Choose the Weights File ID variable as ObjectID. Then, click on Rook
Contiguity and keep the order at 1. Click “Create” and name the matrix “PCArook.” Next, click
Methods>>regress. Check the Moran’s I value box. Click OK. Now let’s run
the regression. We’ll start with a linear regression. Choose lncrime (log of crime) as the
depedent. Choose your four PCs plus TC_E_P (tree percentage), P_Agpr (percent
agriculture), and P_protland as independent variables. Choose the type of regression as “classic”. Check
“weights file” and choose PCArook. Then click “run”. Look at the output . When
it’s done, click “Save to table” and choose the residuals to save to your
table. Then click “results” and look at the output. First, take a look at some
of the regression diagnostics. **Q3.
What’s the R-squared? Are all variables significant level? Report the
Multi-collinearity condition number. What does this tell us about our model
based on what we learned in class? Why would we expect this result given our
use of PCs? Next, answer some questions
about the spatial diagnostics for the model.
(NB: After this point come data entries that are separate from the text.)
(* ===== verification/HostCli.v ===== *)
(** * The command line of the host

    [runtime/runtime_host_cli.cpp]: the options, the endpoint, the usage. *)
From S2P Require Export Numbers.

Module HostCli.
Open Scope string_scope.
Open Scope list_scope.
Open Scope Z_scope.

Record RuntimeHostCliOptions := mkCliOptions {
  cli_endpoint : string;
  cli_timeout_ms : Z;
  cli_policy_profile : string;
  cli_robot_profile : option string;
  cli_show_help : bool }.

Definition RuntimeHostCliOptions_default : RuntimeHostCliOptions :=
  mkCliOptions "embodied-policy-runtime" 100 "" None false.

(** [parse_integer<int>]: [std::from_chars] takes a minus sign and digits, and no number that does
    not fit. *)
Definition parse_integer (text : string) : option Z :=
  let '(negative, digits) :=
    match text with
    | String "-" digits => (true, digits)
    | _ => (false, text)
    end in
  match digits with
  | EmptyString => None
  | _ =>
      magnitude ← read_digits false 0 digits;
      let value := if negative then - magnitude else magnitude in
      if (int32_min <=? value) && (value <=? int32_max) then Some value else None
  end.

(** The text before and after the first equals sign. *)
Fixpoint split_equals (text : string) : option (string * string) :=
  match text with
  | EmptyString => None
  | String c rest =>
      if Ascii.eqb c "=" then Some ("", rest)
      else match split_equals rest with
           | Some (flag, value) => Some (String c flag, value)
           | None => None
           end
  end.

Definition set_option (options : RuntimeHostCliOptions) (flag value : string) : Result RuntimeHostCliOptions :=
  if String.eqb flag "--endpoint" then
    success (mkCliOptions value (cli_timeout_ms options) (cli_policy_profile options) (cli_robot_profile options)
      (cli_show_help options))
  else if String.eqb flag "--timeout-ms" then
    match parse_integer value with
    | Some timeout_ms =>
        success (mkCliOptions (cli_endpoint options) timeout_ms (cli_policy_profile options)
          (cli_robot_profile options) (cli_show_help options))
    | None => fail invalid_argument "--timeout-ms requires an integer"
    end
  else if String.eqb flag "--policy-profile" then
    success (mkCliOptions (cli_endpoint options) (cli_timeout_ms options) value (cli_robot_profile options)
      (cli_show_help options))
  else if String.eqb flag "--robot-profile" then
    success (mkCliOptions (cli_endpoint options) (cli_timeout_ms options) (cli_policy_profile options) (Some value)
      (cli_show_help options))
  else fail invalid_argument ("unknown argument: " +:+ flag).

Definition is_help (flag : string) : bool := String.eqb flag "--help" || String.eqb flag "-h".

Definition with_help (options : RuntimeHostCliOptions) : RuntimeHostCliOptions :=
  mkCliOptions (cli_endpoint options) (cli_timeout_ms options) (cli_policy_profile options)
    (cli_robot_profile options) true.

(** The arguments from the second one on. *)
Fixpoint parse_arguments (options : RuntimeHostCliOptions) (arguments : list string) : Result RuntimeHostCliOptions :=
  match arguments with
  | [] =>
      if String.eqb (cli_policy_profile options) "" then fail invalid_argument "--policy-profile is required"
      else success options
  | flag :: arguments =>
      if is_help flag then success (with_help options)
      else
        match split_equals flag with
        | Some (flag, value) => options ← set_option options flag value; parse_arguments options arguments
        | None =>
            match arguments with
            | [] => fail invalid_argument ("argument requires a value: " +:+ flag)
            | value :: arguments => options ← set_option options flag value; parse_arguments options arguments
            end
        end
  end.

Definition parse_runtime_host_cli (arguments : list string) : Result RuntimeHostCliOptions :=
  parse_arguments RuntimeHostCliOptions_default (tail arguments).

(** [std::string_view::find] of a text that is not empty. *)
Fixpoint contains (pattern text : string) : bool :=
  String.prefix pattern text ||
  match text with EmptyString => false | String _ rest => contains pattern rest end.

Definition resolve_policy_endpoint (endpoint : string) : string :=
  if contains "://" endpoint then endpoint else "ipc:///tmp/" +:+ endpoint +:+ ".sock".

Definition runtime_host_usage : string :=
  "usage: policy-runtime-host [--endpoint ENDPOINT] [--timeout-ms TIMEOUT_MS] --policy-profile POLICY_PROFILE [--robot-profile ROBOT_PROFILE]" +:+
  String (ascii_of_nat 10) "".

(** ** Both spellings *)

(** A setting, and the two ways to write it. *)
Inductive setting :=
  | set_endpoint (endpoint : string)
  | set_timeout (text : string) (timeout_ms : Z)
  | set_policy (path : string)
  | set_robot (path : string).

Definition flag_of (s : setting) : string :=
  match s with
  | set_endpoint _ => "--endpoint"
  | set_timeout _ _ => "--timeout-ms"
  | set_policy _ => "--policy-profile"
  | set_robot _ => "--robot-profile"
  end.

Definition value_of (s : setting) : string :=
  match s with
  | set_endpoint value | set_timeout value _ | set_policy value | set_robot value => value
  end.

(** [joined]: one argument with an equals sign. *)
Definition spell (s : setting * bool) : list string :=
  if s.2 then [flag_of s.1 +:+ "=" +:+ value_of s.1] else [flag_of s.1; value_of s.1].

Definition apply_setting (options : RuntimeHostCliOptions) (s : setting) : RuntimeHostCliOptions :=
  match s with
  | set_endpoint value =>
      mkCliOptions value (cli_timeout_ms options) (cli_policy_profile options) (cli_robot_profile options)
        (cli_show_help options)
  | set_timeout _ timeout_ms =>
      mkCliOptions (cli_endpoint options) timeout_ms (cli_policy_profile options) (cli_robot_profile options)
        (cli_show_help options)
  | set_policy value =>
      mkCliOptions (cli_endpoint options) (cli_timeout_ms options) value (cli_robot_profile options)
        (cli_show_help options)
  | set_robot value =>
      mkCliOptions (cli_endpoint options) (cli_timeout_ms options) (cli_policy_profile options) (Some value)
        (cli_show_help options)
  end.

Definition well_written (s : setting) : Prop :=
  match s with set_timeout text timeout_ms => parse_integer text = Some timeout_ms | _ => True end.

Lemma set_option_setting options s :
  well_written s -> set_option options (flag_of s) (value_of s) = success (apply_setting options s).
Proof. destruct s as [v|text t|v|v]; cbn; try done. intros E. unfold set_option. cbn. by rewrite E. Qed.

#[local] Arguments set_option : simpl never.

Lemma flag_spelled s value :
  is_help (flag_of s +:+ "=" +:+ value) = false /\
  split_equals (flag_of s +:+ "=" +:+ value) = Some (flag_of s, value) /\
  is_help (flag_of s) = false /\ split_equals (flag_of s) = None.
Proof. by destruct s. Qed.

Lemma parse_spelled options settings :
  Forall (fun s => well_written s.1) settings ->
  parse_arguments options (concat (map spell settings)) =
  parse_arguments (fold_left apply_setting (map fst settings) options) [].
Proof.
  intros Hw. revert options. induction Hw as [|[s joined] settings Hs _ IH]; intros options; [done|].
  cbn [map concat fold_left fst]. rewrite <- IH. pose proof (set_option_setting options s Hs) as E.
  destruct (flag_spelled s (value_of s)) as (H1 & H2 & H3 & H4).
  unfold spell. destruct joined; cbn [fst snd app parse_arguments].
  - by rewrite H1, H2, E.
  - by rewrite H3, H4, E.
Qed.

(** The options are those of the settings in order, the last one of a kind counting, however each of
    them is written; without a policy profile they are refused. *)
Theorem cli_spellings program settings :
  Forall (fun s => well_written s.1) settings ->
  let options := fold_left apply_setting (map fst settings) RuntimeHostCliOptions_default in
  parse_runtime_host_cli (program :: concat (map spell settings)) =
    if String.eqb (cli_policy_profile options) "" then fail invalid_argument "--policy-profile is required"
    else success options.
Proof. intros Hw options. unfold parse_runtime_host_cli. cbn [tail]. by rewrite parse_spelled. Qed.

Lemma cli_spellings_witness :
  parse_runtime_host_cli ["host"; "--timeout-ms=50"; "--policy-profile"; "p=1.json"; "--timeout-ms"; "-7"] =
  success (mkCliOptions "embodied-policy-runtime" (-7) "p=1.json" None false).
Proof.
  apply (cli_spellings "host" [(set_timeout "50" 50, true); (set_policy "p=1.json", false); (set_timeout "-7" (-7), false)]).
  repeat constructor.
Defined.

(** Numbers are read exactly or refused. *)
Lemma parse_integer_range text value : parse_integer text = Some value -> int32_min <= value <= int32_max.
Proof.
  unfold parse_integer. destruct (match text with String "-" _ => _ | _ => _ end) as [negative digits].
  destruct digits; [done|]. cbn [mbind option_bind]. destruct (read_digits _ _ _) as [m|]; [|done]. cbn.
  destruct (_ && _) eqn:Hb; [|done]. intros [= <-]. lia.
Qed.

Lemma parse_integer_written n :
  (0 <= n <= int32_max -> parse_integer (to_string n) = Some n) /\
  (0 <= n <= - int32_min -> parse_integer ("-" +:+ to_string n) = Some (- n)).
Proof.
  pose proof (to_string_digits n) as Hd. pose proof (to_string_not_empty n) as He.
  split; intros Hn; pose proof (read_to_string n (proj1 Hn)) as Hr; unfold parse_integer, int32_min, int32_max in *;
    destruct (to_string n) as [|c rest]; try done.
  - assert (c <> "-"%char) as Hc by (inversion Hd as [|? ? Hc]; intros ->; discriminate Hc).
    assert (match String c rest with String "-" digits => (true, digits) | _ => (false, String c rest) end =
      (false, String c rest)) as -> by (destruct c as [[] [] [] [] [] [] [] []]; done).
    rewrite Hr. cbn. destruct (_ && _) eqn:Hb; [done|lia].
  - change ("-" +:+ String c rest) with (String "-" (String c rest)). cbv match beta. rewrite Hr. cbn. destruct (_ && _) eqn:Hb; [done|lia].
Qed.

(** A help flag ends the parse, whatever follows. *)
Lemma help_wins options arguments : parse_arguments options ("--help" :: arguments) = success (with_help options).
Proof. done. Qed.

Example host_cli_refusals :
  parse_runtime_host_cli ["host"; "--policy-profile"] =
    fail invalid_argument "argument requires a value: --policy-profile" /\
  parse_runtime_host_cli ["host"; "--timeout-ms=+5"] = fail invalid_argument "--timeout-ms requires an integer" /\
  parse_runtime_host_cli ["host"; "--timeout-ms=2147483648"] = fail invalid_argument "--timeout-ms requires an integer" /\
  parse_runtime_host_cli ["host"; "--help=now"] = fail invalid_argument "unknown argument: --help" /\
  parse_runtime_host_cli [] = fail invalid_argument "--policy-profile is required".
Proof. by vm_compute. Qed.

Example endpoints :
  resolve_policy_endpoint "lab" = "ipc:///tmp/lab.sock" /\ resolve_policy_endpoint "tcp://*:5555" = "tcp://*:5555".
Proof. by vm_compute. Qed.

End HostCli.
Report the Moran’s I test on the error (residuals), what’s its
significance and what does this tell us? What about the Lagrange multiplier
tests on lag and error? What does the
“Diagnostics for Spatial Dependence for Weight Matrix” section tell you about
whether the spatial lag or spatial error model is likely to be better and
why? **

Next we’ll run a spatial error regression. Keep
everything the same including having the checked weights box. Then choose
Spatial error as the model and hit run.
It will calculate for a while. When it’s done,
click “Save to table” and choose the residuals. Now run the spatial lag model.
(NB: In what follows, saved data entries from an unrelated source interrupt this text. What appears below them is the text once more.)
Lemma real_ret {A} (a : A) : real (ret a). Proof. intros h. apply by_calls_nil. Qed.
Lemma real_get : real get. Proof. intros h. apply by_calls_nil. Qed.
Lemma real_lift {A} (r : Outcome A) : real (lift r). Proof. intros h. apply by_calls_nil. Qed.
Lemma real_refuse {A} request t message : real (refuse (A := A) request t message).
Proof. intros h. apply by_calls_nil. Qed.
Lemma real_respond {A} request t type payload : real (respond (A := A) request t type payload).
Proof. intros h. apply by_calls_nil. Qed.

Lemma real_expect {A} request t (r : Result A) f : real (expect request t r f).
Proof. destruct r; [apply real_ret|apply real_refuse]. Qed.

Lemma real_modify f : (forall h, rh_io (f h) = rh_io h) -> real (modify f).
Proof. intros Hf h. unfold wp, modify, by_calls. rewrite Hf. destruct (rh_io h); [constructor|done]. Qed.

Lemma real_call {A} (f : R -> R * Outcome A) e :
  (forall r, performs r [e (f r).2] (f r).1) -> real (call f e).
Proof.
  intros Hp h. unfold wp, call, by_calls. destruct (rh_io h) as [r|] eqn:E; [|by rewrite E].
  specialize (Hp r). destruct (f r) as [r' o]. exact Hp.
Qed.

Lemma real_if {A} (b : bool) (m m' : M A) : real m -> real m' -> real (if b then m else m').
Proof. by destruct b. Qed.

Lemma real_fill {C A} request t maximum output actuator target (make : double -> A) (devices : list C) :
  forall index, real (fill_commands request t maximum output actuator target make index devices).
Proof.
  induction devices as [|device devices IH]; intros index; [apply real_ret|].
  apply real_bind; [apply real_get|]. intros h. apply real_bind; [apply real_lift|]. intros a.
  destruct (_ ≫= _); [|apply real_refuse]. apply real_if; [apply real_lift|].
  apply real_bind; [apply IH|]. intros; apply real_ret.
Qed.

Ltac real_step :=
  cbv zeta;
  first [ apply real_bind; [|intros] | apply real_ret | apply real_get | apply real_lift | apply real_refuse
        | apply real_respond | apply real_expect | apply real_fill | by apply real_modify
        | apply real_call; intros; repeat constructor | apply real_if ].

Lemma real_observe request t observation : real (observe request t observation).
Proof. unfold observe, read_axes, read_servos, read_motors. repeat real_step. Qed.

Lemma real_decide request t observation : real (decide_action request t observation).
Proof. unfold decide_action. repeat real_step. Qed.

Lemma real_publish request t output : real (publish request t output).
Proof. unfold publish. repeat real_step. Qed.

Lemma real_serve request t : real (serve (A := Empty_set) request t).
Proof.
  unfold serve, reset_request, observation_request. repeat real_step.
  - destruct (find_in _ "hard") as [[]|]; repeat real_step.
  - destruct (find_in _ "observation") as [[]|]; repeat real_step;
      first [apply real_observe|apply real_decide|apply real_publish].
Qed.

Lemma handle_real request t h h' events r :
  handle request t h = (h', events, r) -> by_calls h h' events.
Proof.
  unfold handle. destruct (negb (rh_open h)); [intros [= <- <- _]; apply by_calls_nil|].
  pose proof (real_serve request t h) as Hr. unfold wp in Hr.
  destruct (serve request t h) as [[h1 e1] s]. by intros [= <- <- _].
Qed.

(** C10. What is published for a request.  The calls that take the robot I/O from its state before a
    request to its state after it are reads, then at most one
    publication: the commands of the axes and servos, then those of the motors, all with the next
    sequence number and a time after the last ones, every target being the number that an action
    the protocol accepts has for the actuator.  When both calls succeed the numbers are kept and
    the request is answered with that action; when one fails the host's numbers are as before; and
    an observation request is answered without an error only after a whole publication, unless
    there is no robot. *)
Theorem host_publication_sound request t h h' events r :
  handle request t h = (h', events, Some r) ->
  by_calls h h' events /\
  exists reads pubs output done,
    events = reads ++ pubs /\ Forall is_read reads /\ publication h output pubs done /\
    (pubs <> [] -> validate_action_payload (JObject output) = success tt) /\
    rh_command_sequence h' = default (rh_command_sequence h) (fst <$> done) /\
    rh_last_command_timestamp_ns h' = default (rh_last_command_timestamp_ns h) (snd <$> done) /\
    (is_Some done ->
       r = success (response request t "action_response" [("ok", JBoolean true); ("action", JObject output)])) /\
    (forall answer, r = success answer -> en_type request = "observation_request" -> en_error answer = None ->
       is_Some done \/ rh_io h = None).
Proof.
  intros Hh. split; [by eapply handle_real|]. revert Hh.
  intros (output & done & [_ (reads & pubs & E & Hr & Hp & Hv) Q T Ha Hd])%handle_publications.
  exists reads, pubs, output, done. split_and!; try done.
  - intros Hs. by injection (Ha Hs).
  - intros answer -> Ht He. destruct (Hd answer eq_refl Ht He) as [|Hio]; [by left|right].
    unfold has_io in Hio. by destruct (rh_io h).
Qed.

(** ** Inside the arrays

    What is asked of a robot I/O: its snapshots are whole arrays. *)
Definition answered {A} (P : A -> Prop) (o : Outcome (Result A)) : Prop :=
  match o with returned (success a) => P a | undefined => False | _ => True end.

Class RuntimeRobotIoLaws := {
  ri_sound : R -> Prop;
  ri_read_axes_sound r : ri_sound r -> ri_sound (ri_read_feedback r).1 /\
    answered (fun sn => size (sn_axes sn) = kRobotIoMaximumAxes) (ri_read_feedback r).2;
  ri_read_servos_sound r : ri_sound r -> ri_sound (ri_read_servo_feedback r).1 /\
    answered (fun sn => size (sn_axes sn) = kRobotIoMaximumServos) (ri_read_servo_feedback r).2;
  ri_read_motors_sound r : ri_sound r -> ri_sound (ri_read_damiao_feedback r).1 /\
    answered (fun sn => size (sn_axes sn) = kRobotIoMaximumServos) (ri_read_damiao_feedback r).2;
  ri_publish_sound r axes servos q n : ri_sound r -> ri_sound (ri_publish_commands r axes servos q n).1 /\
    answered (fun _ => True) (ri_publish_commands r axes servos q n).2;
  ri_publish_motors_sound r motors enabled q n : ri_sound r ->
    ri_sound (ri_publish_damiao_commands r motors enabled q n).1 /\
    answered (fun _ => True) (ri_publish_damiao_commands r motors enabled q n).2 }.

Section Arrays.
Context `{RuntimeRobotIoLaws}.

(** The host's lists fit the arrays they are copied to. *)
Record in_shape (h : Host) : Prop := {
  is_names : length (rh_names h) = length (rp_axes (rh_robot h));
  is_axes : size (rp_axes (rh_robot h)) <= kRobotIoMaximumAxes;
  is_servos : size (rp_st3215_servos (rh_robot h)) <= kRobotIoMaximumServos;
  is_motors : size (rp_damiao_motors (rh_robot h)) <= kRobotIoMaximumServos;
  is_policy : match rh_policy h with
              | DummyPolicy p => (length (pp_inputs p) <= length (pp_outputs p))%nat
              | _ => True
              end;
  is_io r : rh_io h = Some r -> ri_sound r }.

(** Also, another command can have a later time. *)
Definition fits (h : Host) : Prop := in_shape h /\ rh_last_command_timestamp_ns h < int64_max.

Definition connected (h : Host) : Prop := fits h /\ has_io h = true.

(** A part that keeps [I] and does not leave the arrays. *)
Definition safe {A} (I : Host -> Prop) (Q : A -> Prop) (h : Host) (e : list event) (s : Stage A) : Prop :=
  I h /\ match s with broken => False | go a => Q a | _ => True end.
Again save to table the residuals. This
time, view the results. The new results window will give you all the results
for models you’ve run so far. **Q4. Report
the R-squared for the two spatial models. Which is highest? Furthermore, what do the Akaike Info
Criterion and Log Likelihoods from the models tell you about which model is
probably the best? Is this consistent
with the message given by the diagnostics from the OLS? Next, report the
coefficients on the autocorrelation parameters for both the error and lag models
and if they are significant **(note that the error model autocorrelation
parameter appears in the variable/coffiecients table as Lambda and the lag parameter
appears in two places: as Lag coeff/Rho under the summary output and as
W_lncrime in the top of the variables
table)**. Report what happened to the tree
variable TC_E_P between the three models. Why do you think that difference
might be? **

**Finally,
Plot out a LISA of the three residuals you saved by clicking
space>>univariate LISA. Do one for each residual, choosing to plot out
only the cluster map. Take a screen capture of each. In what way do these maps
show that the two spatial models are a clear improvement on the original OLS
model? **

5. Package everything up and upload.